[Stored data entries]
+ + + + +

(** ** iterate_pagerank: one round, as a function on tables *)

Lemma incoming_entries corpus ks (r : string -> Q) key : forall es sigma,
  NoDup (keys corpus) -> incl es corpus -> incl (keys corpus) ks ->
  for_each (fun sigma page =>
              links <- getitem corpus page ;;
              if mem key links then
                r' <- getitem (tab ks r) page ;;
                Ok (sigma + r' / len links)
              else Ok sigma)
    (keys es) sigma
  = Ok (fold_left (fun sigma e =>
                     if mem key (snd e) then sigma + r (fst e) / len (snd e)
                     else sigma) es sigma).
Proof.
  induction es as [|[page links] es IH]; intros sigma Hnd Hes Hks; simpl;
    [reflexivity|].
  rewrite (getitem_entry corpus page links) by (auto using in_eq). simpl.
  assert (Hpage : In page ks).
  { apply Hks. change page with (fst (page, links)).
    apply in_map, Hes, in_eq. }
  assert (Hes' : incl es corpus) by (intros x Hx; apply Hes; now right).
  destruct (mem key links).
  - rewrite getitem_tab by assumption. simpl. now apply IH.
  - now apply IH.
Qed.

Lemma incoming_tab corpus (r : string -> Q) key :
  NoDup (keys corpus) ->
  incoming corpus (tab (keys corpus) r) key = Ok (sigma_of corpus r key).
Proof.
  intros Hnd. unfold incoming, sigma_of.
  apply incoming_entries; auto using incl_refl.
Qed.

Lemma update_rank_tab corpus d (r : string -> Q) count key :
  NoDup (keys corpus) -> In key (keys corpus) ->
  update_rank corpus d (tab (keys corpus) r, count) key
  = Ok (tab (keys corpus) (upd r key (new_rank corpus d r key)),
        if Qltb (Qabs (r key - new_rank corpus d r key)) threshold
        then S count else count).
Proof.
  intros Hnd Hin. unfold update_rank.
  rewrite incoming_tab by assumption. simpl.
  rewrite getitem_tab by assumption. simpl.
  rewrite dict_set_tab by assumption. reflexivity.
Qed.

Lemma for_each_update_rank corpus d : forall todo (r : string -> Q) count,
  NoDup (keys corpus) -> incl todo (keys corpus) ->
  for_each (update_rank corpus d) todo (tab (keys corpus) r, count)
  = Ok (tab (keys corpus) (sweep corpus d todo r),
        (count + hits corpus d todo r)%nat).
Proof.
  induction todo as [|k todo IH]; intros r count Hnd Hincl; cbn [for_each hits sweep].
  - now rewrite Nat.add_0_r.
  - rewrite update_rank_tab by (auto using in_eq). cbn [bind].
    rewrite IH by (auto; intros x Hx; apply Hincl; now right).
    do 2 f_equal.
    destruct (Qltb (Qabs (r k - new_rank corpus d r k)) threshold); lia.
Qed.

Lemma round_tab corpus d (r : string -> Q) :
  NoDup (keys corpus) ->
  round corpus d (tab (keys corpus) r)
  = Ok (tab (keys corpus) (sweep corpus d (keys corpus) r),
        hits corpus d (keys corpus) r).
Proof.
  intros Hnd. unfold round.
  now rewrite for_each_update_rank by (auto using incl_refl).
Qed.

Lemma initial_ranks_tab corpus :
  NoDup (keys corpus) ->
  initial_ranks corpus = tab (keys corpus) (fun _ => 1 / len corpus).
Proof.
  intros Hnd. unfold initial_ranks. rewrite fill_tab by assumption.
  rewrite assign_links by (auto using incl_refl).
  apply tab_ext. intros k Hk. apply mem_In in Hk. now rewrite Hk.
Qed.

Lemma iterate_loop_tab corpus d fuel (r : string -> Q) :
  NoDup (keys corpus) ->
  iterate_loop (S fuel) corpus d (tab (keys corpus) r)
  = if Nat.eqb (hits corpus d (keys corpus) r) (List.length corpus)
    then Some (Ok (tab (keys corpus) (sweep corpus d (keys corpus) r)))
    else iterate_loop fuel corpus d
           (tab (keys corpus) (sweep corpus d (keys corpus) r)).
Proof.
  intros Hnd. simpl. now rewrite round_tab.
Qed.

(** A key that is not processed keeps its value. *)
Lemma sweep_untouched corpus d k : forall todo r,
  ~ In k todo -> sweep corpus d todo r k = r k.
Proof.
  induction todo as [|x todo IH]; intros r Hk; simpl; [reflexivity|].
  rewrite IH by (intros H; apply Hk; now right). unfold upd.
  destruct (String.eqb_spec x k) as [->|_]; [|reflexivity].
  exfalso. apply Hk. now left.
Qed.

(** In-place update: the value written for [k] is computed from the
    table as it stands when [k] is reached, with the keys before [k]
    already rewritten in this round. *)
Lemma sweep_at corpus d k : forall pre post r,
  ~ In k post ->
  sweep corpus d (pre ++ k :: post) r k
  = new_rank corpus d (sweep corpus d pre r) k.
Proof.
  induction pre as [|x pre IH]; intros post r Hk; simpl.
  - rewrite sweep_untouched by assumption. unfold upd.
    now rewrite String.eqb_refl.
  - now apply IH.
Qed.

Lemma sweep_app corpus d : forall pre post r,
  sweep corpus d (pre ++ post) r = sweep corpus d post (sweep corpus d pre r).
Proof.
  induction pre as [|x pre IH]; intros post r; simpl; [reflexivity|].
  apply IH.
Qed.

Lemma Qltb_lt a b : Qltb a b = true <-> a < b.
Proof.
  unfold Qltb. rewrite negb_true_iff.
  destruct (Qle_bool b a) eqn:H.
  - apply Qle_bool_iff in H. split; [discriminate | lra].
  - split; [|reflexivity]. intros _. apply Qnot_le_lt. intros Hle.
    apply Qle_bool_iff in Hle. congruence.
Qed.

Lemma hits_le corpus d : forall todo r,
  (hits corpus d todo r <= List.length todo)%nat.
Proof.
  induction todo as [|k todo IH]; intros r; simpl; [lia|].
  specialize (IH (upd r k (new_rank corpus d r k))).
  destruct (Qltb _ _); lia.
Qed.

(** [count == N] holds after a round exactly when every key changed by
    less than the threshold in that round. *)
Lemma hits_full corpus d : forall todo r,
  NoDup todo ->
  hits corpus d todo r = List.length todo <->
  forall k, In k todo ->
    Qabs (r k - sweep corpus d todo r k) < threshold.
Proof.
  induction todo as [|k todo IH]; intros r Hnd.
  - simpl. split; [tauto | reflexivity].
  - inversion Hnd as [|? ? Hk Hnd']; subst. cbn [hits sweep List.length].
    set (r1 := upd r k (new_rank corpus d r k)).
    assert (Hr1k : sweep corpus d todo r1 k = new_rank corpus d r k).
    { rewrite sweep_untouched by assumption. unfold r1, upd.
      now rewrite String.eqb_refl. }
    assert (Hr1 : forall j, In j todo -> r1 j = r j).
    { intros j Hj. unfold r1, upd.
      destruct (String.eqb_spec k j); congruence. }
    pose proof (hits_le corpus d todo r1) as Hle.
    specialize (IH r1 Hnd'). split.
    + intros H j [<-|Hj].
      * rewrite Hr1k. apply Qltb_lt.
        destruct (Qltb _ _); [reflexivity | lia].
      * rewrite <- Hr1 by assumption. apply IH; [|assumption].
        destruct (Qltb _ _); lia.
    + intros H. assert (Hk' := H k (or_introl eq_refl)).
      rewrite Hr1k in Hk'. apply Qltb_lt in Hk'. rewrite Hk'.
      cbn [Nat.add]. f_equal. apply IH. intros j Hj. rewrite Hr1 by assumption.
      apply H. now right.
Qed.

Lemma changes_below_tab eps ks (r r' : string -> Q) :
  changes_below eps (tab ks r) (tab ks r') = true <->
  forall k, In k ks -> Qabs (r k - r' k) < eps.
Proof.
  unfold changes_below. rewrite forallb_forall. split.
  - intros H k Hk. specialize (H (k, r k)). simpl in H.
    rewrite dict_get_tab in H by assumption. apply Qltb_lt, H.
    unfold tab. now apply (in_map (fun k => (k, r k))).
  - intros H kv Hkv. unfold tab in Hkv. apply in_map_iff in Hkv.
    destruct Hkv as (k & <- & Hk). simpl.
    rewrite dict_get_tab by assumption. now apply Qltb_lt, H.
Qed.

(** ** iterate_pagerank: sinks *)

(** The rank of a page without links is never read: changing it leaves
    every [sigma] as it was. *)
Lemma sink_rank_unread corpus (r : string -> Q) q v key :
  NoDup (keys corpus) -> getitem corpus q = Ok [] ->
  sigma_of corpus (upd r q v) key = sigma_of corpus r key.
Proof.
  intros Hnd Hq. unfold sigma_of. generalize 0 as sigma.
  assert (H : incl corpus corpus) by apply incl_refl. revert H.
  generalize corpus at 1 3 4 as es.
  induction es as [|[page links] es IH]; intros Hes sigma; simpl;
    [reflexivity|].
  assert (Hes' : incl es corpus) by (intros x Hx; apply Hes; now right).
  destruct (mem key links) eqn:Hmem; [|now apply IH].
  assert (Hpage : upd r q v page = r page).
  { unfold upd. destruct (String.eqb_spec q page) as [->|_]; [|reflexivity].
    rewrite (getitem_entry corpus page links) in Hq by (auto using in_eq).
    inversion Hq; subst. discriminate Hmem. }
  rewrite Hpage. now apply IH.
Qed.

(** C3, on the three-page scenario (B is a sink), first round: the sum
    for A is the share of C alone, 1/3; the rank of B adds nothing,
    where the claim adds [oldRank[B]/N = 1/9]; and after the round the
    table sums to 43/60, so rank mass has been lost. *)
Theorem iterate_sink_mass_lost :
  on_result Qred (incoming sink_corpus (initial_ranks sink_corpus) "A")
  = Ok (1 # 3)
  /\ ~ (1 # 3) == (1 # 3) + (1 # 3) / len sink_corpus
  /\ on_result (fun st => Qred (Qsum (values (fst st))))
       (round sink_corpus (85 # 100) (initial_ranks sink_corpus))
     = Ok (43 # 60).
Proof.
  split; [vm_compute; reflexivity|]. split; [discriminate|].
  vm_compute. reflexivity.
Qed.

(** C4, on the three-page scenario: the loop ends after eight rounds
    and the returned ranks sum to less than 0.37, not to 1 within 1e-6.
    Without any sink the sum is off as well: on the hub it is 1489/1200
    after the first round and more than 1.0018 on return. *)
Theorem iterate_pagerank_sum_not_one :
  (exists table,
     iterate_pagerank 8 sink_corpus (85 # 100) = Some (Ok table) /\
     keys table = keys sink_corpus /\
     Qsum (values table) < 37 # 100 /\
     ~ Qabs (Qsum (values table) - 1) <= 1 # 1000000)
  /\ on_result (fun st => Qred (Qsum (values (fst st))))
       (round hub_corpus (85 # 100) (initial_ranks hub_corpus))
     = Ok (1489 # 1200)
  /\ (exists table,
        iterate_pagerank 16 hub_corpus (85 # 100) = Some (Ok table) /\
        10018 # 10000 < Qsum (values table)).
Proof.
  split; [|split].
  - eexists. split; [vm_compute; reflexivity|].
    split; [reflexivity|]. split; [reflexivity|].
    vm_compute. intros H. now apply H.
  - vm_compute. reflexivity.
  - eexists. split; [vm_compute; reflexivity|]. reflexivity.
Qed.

+ + + + +

• To do
Exactly the lines from the one containing "(1489 # 1200)" through the end of the records should be reproduced, and no others.

• Solution to this problem
     = Ok (1489 # 1200)
  /\ (exists table,
        iterate_pagerank 16 hub_corpus (85 # 100) = Some (Ok table) /\
        10018 # 10000 < Qsum (values table)).
Proof.
  split; [|split].
  - eexists. split; [vm_compute; reflexivity|].
    split; [reflexivity|]. split; [reflexivity|].
    vm_compute. intros H. now apply H.
  - vm_compute. reflexivity.
  - eexists. split; [vm_compute; reflexivity|]. reflexivity.
Qed.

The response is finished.